Range minimum query, dynamic array, interval tree, treap

I need an algorithm with some data structure in Python that at every step when two new elements e1, e2 are given:

finds the insertion positions (conserving the order) of the first and the second given elements.
finds the maximum value of the elements in the interval between the two insertion positions.
inserts at the previously found insertion position of the second given element, the second given element paired with the maximum value found in the interval plus a constant. Unless the second given element was already there, in which case we only need to update its value if the new value is greater.

And this step must be done in no more than logarithmic time, because when this step is repeated N times the overall worst-case time complexity cannot be far from O(NlogN).

-- For example: my_list = [(2,1), (4,3), (5,7), (9,1)]
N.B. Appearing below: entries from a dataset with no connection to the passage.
Lemma run_inv w q task cnt m tq rest :
  loop_inv w (mk_thread None (SvcRun q task cnt m) tq :: rest) ->
  loop_inv (emit (Run q task) w) (mk_thread None (SvcInside q task cnt m) tq :: rest).
Proof.
  intros Hinv. pose proof (Forall_inv (i_threads _ _ Hinv)) as [H1 H2 H3 H4 H5].
  destruct (served_first _ _ q task cnt m _ _ Hinv) as (x & l & Hx & Hl & Hc & Hk & Hs); [by left|].
  apply (inv_step q w _ (mk_thread None (SvcRun q task cnt m) tq)); try done.
  - other_queue.
  - this_queue Hinv Hx. rewrite Hx. destruct Hf as (Hr & Hk' & Hd & Hp).
    assert (runs_of q [Run q task] = [task]) as -> by (simpl; by rewrite decide_True).
    change (pushed q [Run q task]) with (@nil ptr). rewrite app_nil_r, Hp, Hs, Hl, <- app_assoc. simpl.
    rewrite decide_False in * by (by rewrite Hl). split_and!; try done; lia.
  - intros _. eauto.
  - simpl. rewrite (i_work _ _ Hinv), total_cons. simpl. lia.
  - simpl. intros Hst%unlogged; [|done]. by apply (i_stop _ _ Hinv).
  - apply (i_eventfd _ _ Hinv).
  - same_wake Hinv.
  - intros task'. by left.
  - intros task' x' Hx' Hin. left. eauto.
Qed.

Lemma next_inv w q task cnt m tq rest next w' :
  loop_inv w (mk_thread None (SvcNext q task cnt m) tq :: rest) ->
  ntt_queue_next w q = Ok (next, w') ->
  loop_inv w' (mk_thread None (SvcDrop q task next cnt m) tq :: rest).
Proof.
  intros Hinv. pose proof (Forall_inv (i_threads _ _ Hinv)) as [H1 H2 H3 H4 H5].
  destruct (served_first _ _ q task cnt m _ _ Hinv) as (x & l & Hx & Hl & Hc & Hk & Hs); [by right; right|].
  unfold ntt_queue_next, get_queue. rewrite Hx, bind_ok, Hl.
  intros (_ & _ & (_ & _ & [= <- <-])%bind_inv_ok)%bind_inv_ok. cbn [tail].
  apply (inv_step q w _ (mk_thread None (SvcNext q task cnt m) tq)); try done.
  - other_queue.
  - this_queue Hinv Hx. destruct Hf as (Hr & Hk' & Hd & Hp).
    rewrite Hl, Hs in Hp. rewrite Hs, Hp. simpl.
    destruct l as [|t0 l]; simpl; split_and!; try done; lia.
  - split; try done. intros q' t' Hf. destruct l as [|t0 l]; simpl in Hf; [done|]. injection Hf as <- <-.
    eexists. simpl. by rewrite lookup_insert_eq.
  - intros Hpos. lia.
  - simpl. rewrite (size_update _ _ x), (i_work _ _ Hinv), total_cons by done. simpl. lia.
  - apply (i_stop _ _ Hinv).
  - apply (i_eventfd _ _ Hinv).
  - same_wake Hinv.
  - intros task'. by left.
  - intros task' x' Hx' Hin. left. exists x. split; [done|]. simpl in Hx'. rewrite lookup_insert_eq in Hx'.
    injection Hx' as <-. rewrite Hl. by right.
Qed.

Lemma drop_inv w q task next cnt m tq rest :
  loop_inv w (mk_thread None (SvcDrop q task next cnt m) tq :: rest) ->
  loop_inv (emit (Drop q task) w) (mk_thread None (SvcDropping q next cnt m) tq :: rest).
Proof.
  intros Hinv. pose proof (Forall_inv (i_threads _ _ Hinv)) as [H1 H2 H3 H4 H5].
  assert (Hsame : forall q', same_queue q' w (emit (Drop q task) w)
    (mk_thread None (SvcDrop q task next cnt m) tq) (mk_thread None (SvcDropping q next cnt m) tq)).
  { intros q'. unfold same_queue. simpl. rewrite pushed_app, runs_of_app, !app_nil_r. by split_and!. }
  apply (inv_step q w _ (mk_thread None (SvcDrop q task next cnt m) tq)); try done.
  - eapply same_queue_inv; [apply Hsame|apply (i_queues _ _ Hinv)].
  - intros _. eauto.
  - simpl. rewrite (i_work _ _ Hinv), total_cons. simpl. lia.
  - simpl. intros Hst%unlogged; [|done]. by apply (i_stop _ _ Hinv).
  - apply (i_eventfd _ _ Hinv).
  - same_wake Hinv.
  - intros task'. by left.
  - intros task' x' Hx' Hin. left. eauto.
Qed.

Lemma read_inv w tq rest :
  loop_inv w (mk_thread None ReadEventfd tq :: rest) ->
  loop_inv (ntt_combine_eventfd_ready w) (mk_thread None (Top Unlimited) tq :: rest).
Proof.
  intros Hinv. pose proof (Forall_inv (i_threads _ _ Hinv)) as [H1 H2 H3 H4 H5].
  pose proof (i_eventfd _ _ Hinv) as He.
  assert (exists n, ntt_combine_eventfd_ready w = with_eventfd n w /\ 0 <= n) as (n & -> & Hn).
  { unfold ntt_combine_eventfd_ready. destruct (eventfd w >? 0) eqn:Hgt; [exists (eventfd w - 1)|exists (eventfd w)];
      (split; [by destruct w|lia]). }
  assert (Hsame : forall q', same_queue q' w (with_eventfd n w)
    (mk_thread None ReadEventfd tq) (mk_thread None (Top Unlimited) tq)) by (intros q'; by split_and!).
  apply (inv_step 0 w _ (mk_thread None ReadEventfd tq)); try done.
  - eapply same_queue_inv; [apply Hsame|apply (i_queues _ _ Hinv)].
  - intros _. eauto.
  - simpl. rewrite (i_work _ _ Hinv), total_cons. simpl. lia.
  - apply (i_stop _ _ Hinv).
  - intros _. right. left. simpl. lia.
  - intros task'. by left.
  - intros task' x' Hx' Hin. left. eauto.
Qed.

(** The end of a turn: the token goes on to the next task, or back to the
    combine, or nobody needs it. *)
Lemma turn_inv w q next cnt m tq rest :
  loop_inv w (mk_thread None (SvcDropping q next cnt m) tq :: rest) ->
  loop_inv w (mk_thread None (svc_turn q next cnt m) tq :: rest).
Proof.
  intros Hinv. pose proof (Forall_inv (i_threads _ _ Hinv)) as [H1 H2 H3 H4 H5]. simpl in *.
  apply (move_inv w (mk_thread None (SvcDropping q next cnt m) tq)); try done.
  - intros q'. unfold svc_turn. destruct m as [|c l1 l2], next as [task|]; simpl; rewrite ?one_zero;
      try done; rewrite u64_small by lia; destruct (Z.eqb_spec (cnt + 1) l2); simpl;
      rewrite ?decide_True, ?decide_False, ?one_zero by lia; done.
  - unfold svc_turn. destruct m as [|c l1 l2]; [destruct next; split; done|].
    rewrite u64_small by lia. destruct (Z.eqb_spec (cnt + 1) l2), next; split; simpl; try done; try lia.
  - intros _. right. unfold svc_turn. destruct m as [|c l1 l2]; [by destruct next|]. simpl. lia.
Qed.

Lemma exec_point_inv w p tq rest t' w' :
  loop_inv w (mk_thread None p tq :: rest) -> exec_point p tq w = Ok (t', w') -> loop_inv w' (t' :: rest).
Proof.
  intros Hinv. pose proof (Forall_inv (i_threads _ _ Hinv)) as [H1 H2 H3 H4 H5]. simpl in *.
  destruct p as [|m|q m|q task cnt m|q task cnt m|q task cnt m|q task next cnt m|q next cnt m|q cnt m| | |];
    simpl; intros Heq.
  - by injection Heq as <- <-.
  - destruct m as [|cnt l1 l2]; unfold combine_svc_turn, ntt_combine_try_take in Heq.
    + destruct (combine w) as [|q l] eqn:Hc; injection Heq as <- <-; [|by apply take_inv].
      apply (move_inv w _ _ rest Hinv); try solve_move; by split.
    + destruct (cnt <? l1); [destruct (combine w) as [|q l] eqn:Hc|]; injection Heq as <- <-;
        [|by apply take_inv|]; (apply (move_inv w _ _ rest Hinv); try solve_move; by split).
  - apply bind_inv_ok in Heq as (t & Ht & [= <- <-]). unfold svc_enter, get_queue in Ht.
    destruct (queues w !! q) as [x|] eqn:Hx; [rewrite bind_ok in Ht|done].
    do 4 apply bind_inv_ok in Ht as (_ & _ & Ht). destruct (task_list x) as [|task l] eqn:Hl; [done|].
    injection Ht as <-. apply (move_inv w _ _ rest Hinv); try solve_move. split; try done.
    intros q' t' [= <- <-]. exists x. by rewrite Hl.
  - injection Heq as <- <-. by apply run_inv.
  - injection Heq as <- <-. apply (move_inv w _ _ rest Hinv); try solve_move; by split.
  - apply bind_inv_ok in Heq as ([next w1] & Hn & [= <- <-]). by eapply next_inv.
  - injection Heq as <- <-. by apply drop_inv.
  - injection Heq as <- <-. by apply turn_inv.
  - apply bind_inv_ok in Heq as (t & Ht & [= <- <-]). unfold svc_leave in Ht.
    apply bind_inv_ok in Ht as (_ & _ & [= <-]).
    destruct m as [|c l1 l2]; [|destruct (Z.eqb_spec cnt 0)];
      (apply (move_inv w _ _ rest Hinv); try solve_move; try by split);
      intros q'; simpl; rewrite ?decide_True, ?decide_False, ?one_zero by done; done.
  - injection Heq as <- <-. destruct (eventfd w >? 0); (apply (move_inv w _ _ rest Hinv); try solve_move; by split).
  - injection Heq as <- <-. by apply read_inv.
  - injection Heq as <- <-. apply (move_inv w _ _ rest Hinv); try solve_move; by split.
Qed.

Lemma loop_exec_inv w t rest t' w' :
  loop_inv w (t :: rest) -> exec t w = Ok (t', w') -> loop_inv w' (t' :: rest).
Proof.
  destruct t as [[c|] p tq]; unfold exec; simpl; intros Hinv Heq; [|by eapply exec_point_inv].
  apply bind_inv_ok in Heq as ([c' w1] & Hc & [= <- <-]). by eapply exec_call_inv.
Qed.

(** ** The code around the library *)
Lemma lend_inv w q x c p tq rest :
  loop_inv w (mk_thread None p tq :: rest) -> client_code p = true ->
  queues w !! q = Some x -> (0 < client_refs x)%nat ->
  (exists task, c = PushTask q task true /\ unqueued task w (mk_thread None p tq :: rest)) \/
    c = Acquire q true \/ c = Release q ->
  loop_inv (lend q x w) (mk_thread (Some c) p tq :: rest).
Proof.
  intros Hinv Hp Hx Hpos Hc. pose proof (Forall_inv (i_threads _ _ Hinv)) as [H1 H2 H3 H4 H5].
  assert (Hm : (forall q', call_hold q' c = one q' q 1) /\ (forall q', call_token q' c = 0%nat) /\
    (forall q', dying q' (mk_thread (Some c) p tq) = 0%nat) /\ leaving (mk_thread (Some c) p tq) = 0%nat).
  { destruct Hc as [(task & -> & _)|[-> | ->]]; done. }
  destruct Hm as (Hh & Hk & Hd & Hl).
  assert (Hkeep : forall x0 task, queues w !! q = Some x0 -> head (task_list x0) = Some task ->
    exists x1, queues (lend q x w) !! q = Some x1 /\ head (task_list x1) = Some task).
  { intros x0 task Hx0 Hhd. rewrite Hx in Hx0. injection Hx0 as <-. eexists. simpl. by rewrite lookup_insert_eq. }
  apply (inv_step q w _ (mk_thread None p tq)); try done.
  - intros q' Hne. unfold same_queue. rewrite Hd. cbn [hold token in_call at_point]. rewrite Hh, Hk. simpl.
    rewrite lookup_insert_ne, one_ne by done. done.
  - pose proof (queue_facts _ _ _ _ Hinv Hx) as (Hr & Hk' & Hd' & Hp').
    unfold queue_inv. rewrite !total_cons in *. rewrite Hd. cbn [hold token dying started in_call at_point] in *.
    rewrite Hh, Hk, one_same. simpl. rewrite lookup_insert_eq. simpl in *. split_and!; try done; lia.
  - split; simpl; try done.
    + unfold context_ok. simpl. by destruct Hc as [(task & -> & _)|[-> | ->]].
    + intros q' task Hf. destruct (H4 q' task Hf) as (x0 & Hx0 & Hhd).
      destruct (decide (q' = q)) as [->|Hne]; [by eapply Hkeep|]. rewrite lookup_insert_ne by done. eauto.
    + intros _ ->. done.
  - intros _. exact Hkeep.
  - rewrite Hl. simpl. rewrite (size_update _ _ x), (i_work _ _ Hinv), total_cons by done. simpl. lia.
  - apply (i_stop _ _ Hinv).
  - apply (i_eventfd _ _ Hinv).
  - same_wake Hinv.
  - intros task'. destruct Hc as [(task & -> & Hun)|[-> | ->]]; measures; [|by left|by left].
    case_decide as Heq; [subst|by left]. right. split; [done|lia].
  - intros task' x' Hx' Hin. left. simpl in Hx'. rewrite lookup_insert_eq in Hx'. injection Hx' as <-. eauto.
Qed.

(** A call that lends nothing. *)
Lemma begin_inv w c p tq rest :
  loop_inv w (mk_thread None p tq :: rest) -> client_code p = true ->
  (exists q task, tq = Some q /\ c = PushTask q task false /\ unqueued task w (mk_thread None p tq :: rest)) \/
  (exists q, tq = Some q /\ c = Acquire q false) ->
  loop_inv w (mk_thread (Some c) p tq :: rest).
Proof.
  intros Hinv Hp Hc. pose proof (Forall_inv (i_threads _ _ Hinv)) as [H1 H2 H3 H4 H5].
  assert (Hsame : forall q, same_queue q w w (mk_thread None p tq) (mk_thread (Some c) p tq)).
  { intros q'. destruct Hc as [(q & task & _ & -> & _)|(q & _ & ->)]; unfold same_queue; simpl;
      rewrite one_zero; done. }
  apply (inv_step 0 w _ (mk_thread None p tq)); try done.
  - eapply same_queue_inv; [apply Hsame|apply (i_queues _ _ Hinv)].
  - split; simpl; try done.
    + unfold context_ok. simpl. by destruct Hc as [(q & task & -> & -> & _)|(q & -> & ->)].
    + intros _ ->. done.
  - intros _. eauto.
  - rewrite (i_work _ _ Hinv), total_cons. destruct Hc as [(q & task & _ & -> & _)|(q & _ & ->)]; simpl; lia.
  - apply (i_stop _ _ Hinv).
  - apply (i_eventfd _ _ Hinv).
  - destruct Hc as [(q & task & _ & -> & _)|(q & _ & ->)]; same_wake Hinv.
  - intros task'. destruct Hc as [(q & task & _ & -> & Hun)|(q & _ & ->)]; measures; [|by left].
    case_decide as Heq; [subst|by left]. right. split; [done|lia].
  - intros task' x' Hx' Hin. left. eauto.
Qed.

Lemma client_inv w t rest w' t' :
  loop_inv w (t :: rest) -> client_code (at_point t) = true ->
  client (t :: rest) w t w' t' -> loop_inv w' (t' :: rest).
Proof.
  intros Hinv Hp Hc. inversion Hc; subst; simpl in *.
  - eapply lend_inv; try done. left. eauto.
  - eapply begin_inv; try done. left. eauto.
  - eapply lend_inv; try done. by right; left.
  - eapply begin_inv; try done. right. eauto.
  - eapply lend_inv; try done. by right; right.
  - pose proof (Forall_inv (i_threads _ _ Hinv)) as [H1 H2 H3 H4 H5].
    assert (Hsame : forall q, same_queue q w (with_work (work_cnt w) (pred (other_work w)) w)
      (mk_thread None p tq) (mk_thread (Some WorkLeave) p tq)) by (intros q; by split_and!).
    apply (inv_step 0 w _ (mk_thread None p tq)); try done.
    + eapply same_queue_inv; [apply Hsame|apply (i_queues _ _ Hinv)].
    + split; simpl; try done. by intros _ ->.
    + intros _. eauto.
    + simpl. rewrite (i_work _ _ Hinv), total_cons. simpl. lia.
    + apply (i_stop _ _ Hinv).
    + apply (i_eventfd _ _ Hinv).
    + same_wake Hinv.
    + intros task. by left.
    + intros task x' Hx' Hin. left. eauto.
Qed.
As we see, the element 2 is paired with its assigned value 1, the element 4 is paired with value 3, 5 is paired with value 7, and 9 with value 1. And my_list is ordered by the first elements of the pairs.

Now, two elements are given, e1 = 3, e2 = 6.

The insertion position in my_list of (e1, ) == (3, ) is index 1, and the insertion position of (6, ) is index 3.

The maximum value found in the elements of my_list between indices 1 and 3 is value 7, because the maximum value of (4,3), (5,7) is 7.

Imagining that the constant to add is 1 we have: maximum value found + constant == 7 + 1 == 8. And we had e2 == 6, so the pair to insert is (6, 8) at the index 3.

And at the end of this step my_list must be: [(2,1), (4,3), (5,7), (6,8), (9,1)]

-- This question linked here is very similar but differs with my question on the index where the element is inserted. In that question the element is added at the end (appended), in my case, the insertion must be done in a way that preserves the order of the elements such that the start and end of the next arbitrary interval can be found in logarithmic time. This is why I think that, besides using a range minimum query, I will also need to use some advanced data structure like an interval tree or a treap.

Solution

For this type of job, I usually use an augmented B+ tree. See here for what a B+ tree is: https://en.wikipedia.org/wiki/B%2B_tree

Starting with a B+ tree, I would augment all of the internal nodes so that along with each pointer to a child node, it stores the maximum value associated with all keys in the subtree rooted at that child node.

That extra information makes it easy to calculate the maximum value for any interval in O(log N), and it's easy to maintain as you insert, delete, and modify items in the tree without changing the O(log N) complexity of those operations.

For an in-memory B+ tree, a maximum of 8 or so keys per node is usually performant.